[Task instructions] For the entries that follow, restate word for word the line containing "(clearRefreshTimer (upd_this (with_state idle) s))) as (Hst", the line containing "as (Hr1 & Hr2 & Hr3).", and every line that lies between them.
◆ ◆ ◆ ◆ ◆
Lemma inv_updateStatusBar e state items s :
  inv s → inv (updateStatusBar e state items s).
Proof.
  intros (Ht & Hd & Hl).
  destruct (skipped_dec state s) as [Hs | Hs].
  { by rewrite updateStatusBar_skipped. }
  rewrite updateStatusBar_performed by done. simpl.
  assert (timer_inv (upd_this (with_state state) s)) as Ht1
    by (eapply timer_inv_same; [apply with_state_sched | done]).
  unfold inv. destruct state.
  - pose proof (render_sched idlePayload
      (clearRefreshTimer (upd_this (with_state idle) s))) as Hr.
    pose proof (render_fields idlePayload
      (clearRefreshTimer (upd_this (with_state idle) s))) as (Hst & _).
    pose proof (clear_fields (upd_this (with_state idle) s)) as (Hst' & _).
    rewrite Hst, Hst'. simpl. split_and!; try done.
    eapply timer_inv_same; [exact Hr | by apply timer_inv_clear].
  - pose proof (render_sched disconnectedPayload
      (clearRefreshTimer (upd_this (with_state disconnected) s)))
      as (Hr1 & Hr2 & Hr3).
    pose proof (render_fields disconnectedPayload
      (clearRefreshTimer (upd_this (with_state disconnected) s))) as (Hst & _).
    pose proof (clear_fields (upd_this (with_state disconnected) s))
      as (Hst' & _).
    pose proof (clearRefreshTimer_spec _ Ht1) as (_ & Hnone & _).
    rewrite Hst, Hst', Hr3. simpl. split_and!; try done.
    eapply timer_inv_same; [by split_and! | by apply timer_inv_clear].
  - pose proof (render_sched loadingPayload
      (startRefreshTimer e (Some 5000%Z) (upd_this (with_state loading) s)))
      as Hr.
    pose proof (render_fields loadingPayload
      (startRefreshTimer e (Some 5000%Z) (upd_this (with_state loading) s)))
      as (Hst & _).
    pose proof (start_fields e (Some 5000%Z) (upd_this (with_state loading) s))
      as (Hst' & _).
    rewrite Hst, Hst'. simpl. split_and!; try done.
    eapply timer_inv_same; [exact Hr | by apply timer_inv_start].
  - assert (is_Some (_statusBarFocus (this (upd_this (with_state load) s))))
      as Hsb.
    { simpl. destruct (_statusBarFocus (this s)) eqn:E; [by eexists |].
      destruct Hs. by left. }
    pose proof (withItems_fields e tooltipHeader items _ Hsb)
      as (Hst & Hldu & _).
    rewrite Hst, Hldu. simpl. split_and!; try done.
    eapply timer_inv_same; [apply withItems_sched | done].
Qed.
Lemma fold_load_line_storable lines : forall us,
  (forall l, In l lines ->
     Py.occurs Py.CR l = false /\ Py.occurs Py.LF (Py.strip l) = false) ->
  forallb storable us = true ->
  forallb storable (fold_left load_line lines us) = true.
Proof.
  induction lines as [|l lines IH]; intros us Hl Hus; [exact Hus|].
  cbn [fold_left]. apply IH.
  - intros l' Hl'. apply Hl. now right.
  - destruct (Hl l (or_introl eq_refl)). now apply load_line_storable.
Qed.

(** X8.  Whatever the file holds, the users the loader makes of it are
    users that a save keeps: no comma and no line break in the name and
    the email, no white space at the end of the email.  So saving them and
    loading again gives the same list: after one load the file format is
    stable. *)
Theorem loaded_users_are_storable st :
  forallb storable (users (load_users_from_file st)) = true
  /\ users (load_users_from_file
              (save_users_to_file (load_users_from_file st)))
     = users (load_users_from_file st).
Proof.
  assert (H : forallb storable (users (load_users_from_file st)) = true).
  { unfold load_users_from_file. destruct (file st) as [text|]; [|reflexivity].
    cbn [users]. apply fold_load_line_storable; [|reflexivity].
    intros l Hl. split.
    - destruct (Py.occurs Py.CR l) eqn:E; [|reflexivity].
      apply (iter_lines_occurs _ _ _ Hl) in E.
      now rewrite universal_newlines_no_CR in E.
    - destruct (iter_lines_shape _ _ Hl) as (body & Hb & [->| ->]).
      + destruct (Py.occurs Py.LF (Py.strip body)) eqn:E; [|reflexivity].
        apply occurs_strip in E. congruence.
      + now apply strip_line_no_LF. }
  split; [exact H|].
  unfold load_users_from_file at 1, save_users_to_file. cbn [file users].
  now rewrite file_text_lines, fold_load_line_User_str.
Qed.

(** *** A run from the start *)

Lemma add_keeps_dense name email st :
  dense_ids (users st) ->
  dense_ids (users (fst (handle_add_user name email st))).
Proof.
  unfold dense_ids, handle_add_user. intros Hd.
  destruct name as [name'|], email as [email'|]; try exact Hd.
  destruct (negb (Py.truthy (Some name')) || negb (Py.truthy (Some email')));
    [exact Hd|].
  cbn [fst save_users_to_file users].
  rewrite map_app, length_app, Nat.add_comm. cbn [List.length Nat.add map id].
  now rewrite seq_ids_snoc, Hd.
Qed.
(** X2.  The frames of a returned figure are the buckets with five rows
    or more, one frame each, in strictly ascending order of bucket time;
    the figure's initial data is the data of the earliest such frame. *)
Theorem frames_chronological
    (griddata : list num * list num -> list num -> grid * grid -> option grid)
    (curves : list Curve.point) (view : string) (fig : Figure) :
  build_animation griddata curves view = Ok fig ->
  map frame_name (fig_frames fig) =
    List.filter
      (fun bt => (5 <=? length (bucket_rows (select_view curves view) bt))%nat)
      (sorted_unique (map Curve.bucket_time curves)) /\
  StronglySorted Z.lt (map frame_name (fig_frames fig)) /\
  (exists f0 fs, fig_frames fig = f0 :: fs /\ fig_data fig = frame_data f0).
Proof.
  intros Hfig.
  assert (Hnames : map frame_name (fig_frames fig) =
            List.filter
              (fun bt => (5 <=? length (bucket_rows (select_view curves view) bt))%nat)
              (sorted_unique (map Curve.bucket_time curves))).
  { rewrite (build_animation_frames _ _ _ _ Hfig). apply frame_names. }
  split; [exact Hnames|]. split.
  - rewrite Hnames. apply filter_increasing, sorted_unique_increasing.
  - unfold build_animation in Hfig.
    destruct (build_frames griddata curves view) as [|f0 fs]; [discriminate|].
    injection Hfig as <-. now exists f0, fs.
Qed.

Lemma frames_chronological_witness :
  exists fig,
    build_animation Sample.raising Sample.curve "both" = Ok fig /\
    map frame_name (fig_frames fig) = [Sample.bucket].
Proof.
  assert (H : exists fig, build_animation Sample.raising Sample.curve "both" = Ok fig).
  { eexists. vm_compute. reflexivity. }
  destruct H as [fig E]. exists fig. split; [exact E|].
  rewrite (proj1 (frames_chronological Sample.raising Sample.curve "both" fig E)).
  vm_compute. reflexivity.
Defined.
◆ ◆ ◆ ◆ ◆
[Response]
      (clearRefreshTimer (upd_this (with_state idle) s))) as (Hst & _).
    pose proof (clear_fields (upd_this (with_state idle) s)) as (Hst' & _).
    rewrite Hst, Hst'. simpl. split_and!; try done.
    eapply timer_inv_same; [exact Hr | by apply timer_inv_clear].
  - pose proof (render_sched disconnectedPayload
      (clearRefreshTimer (upd_this (with_state disconnected) s)))
      as (Hr1 & Hr2 & Hr3).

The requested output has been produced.